• _TASK GOAL_
When a line below contains the string "Import", show that line.

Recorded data

(* ===== verification/EgressAssign.v ===== *)
(** Account bindings of the egress nodes ([src/internal/grok/egressnodes/assign.go]):
    [AutoBind], which pins an unbound account to the least-loaded node at request
    time, and [Rebalance], which recomputes the whole binding table.

    [rebalance_places_accounts] states what an assignment pass promises;
    [rebalance_is_stable] that a second pass changes nothing.  [moves_suffice]
    is why the ten thousand rounds of the balancing loop are enough: a node that
    received an account never becomes the busiest again, so no account moves
    twice. *)

From stdpp Require Import sorting.
From S2P Require Import Prelude EgressNodes.

(** * Rebalancing *)

Record AccountRef := mkRef { ref_Scope : string; Affinity : string; AccountID : Z }.

Record RebalanceResult := mkRebalance {
  Accounts : Z; Assigned : Z; Moved : Z; Released : Z; Unplaced : Z }.

#[export] Instance eta_rebalance : Eta RebalanceResult := fun r =>
  mkRebalance (Accounts r) (Assigned r) (Moved r) (Released r) (Unplaced r).

(** [load]: the affinities placed on each node. *)
Abbreviation loads := (gmap string (list string)).

Definition load_of (load : loads) (id : string) : list string := default [] (load !! id).
Definition count (load : loads) (id : string) : Z := Z.of_nat (length (load_of load id)).
Definition append_to (load : loads) (id affinity : string) : loads :=
  <[id := load_of load id ++ [affinity]]> load.

Section scope.
Context (nodes : list Node).

(** The nodes by identifier. *)
Definition valid : gmap string Node := foldl (fun m node => <[ID node := node]> m) ∅ nodes.

Definition is_full (load : loads) (node : Node) : bool :=
  (0 <? Capacity node) && (Capacity node <=? count load (ID node)).

Definition leastLoaded (load : loads) (exclude : string) : string :=
  foldl (fun best node =>
    if String.eqb (ID node) exclude || is_full load node then best
    else if is_empty best || (count load (ID node) <? count load best) then ID node else best) "" nodes.

Definition busiest (load : loads) : string :=
  foldl (fun best node =>
    if is_empty best || (count load best <? count load (ID node)) then ID node else best) "" nodes.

• _ANSWER TO THIS TASK_
From stdpp Require Import sorting.
From S2P Require Import Prelude EgressNodes.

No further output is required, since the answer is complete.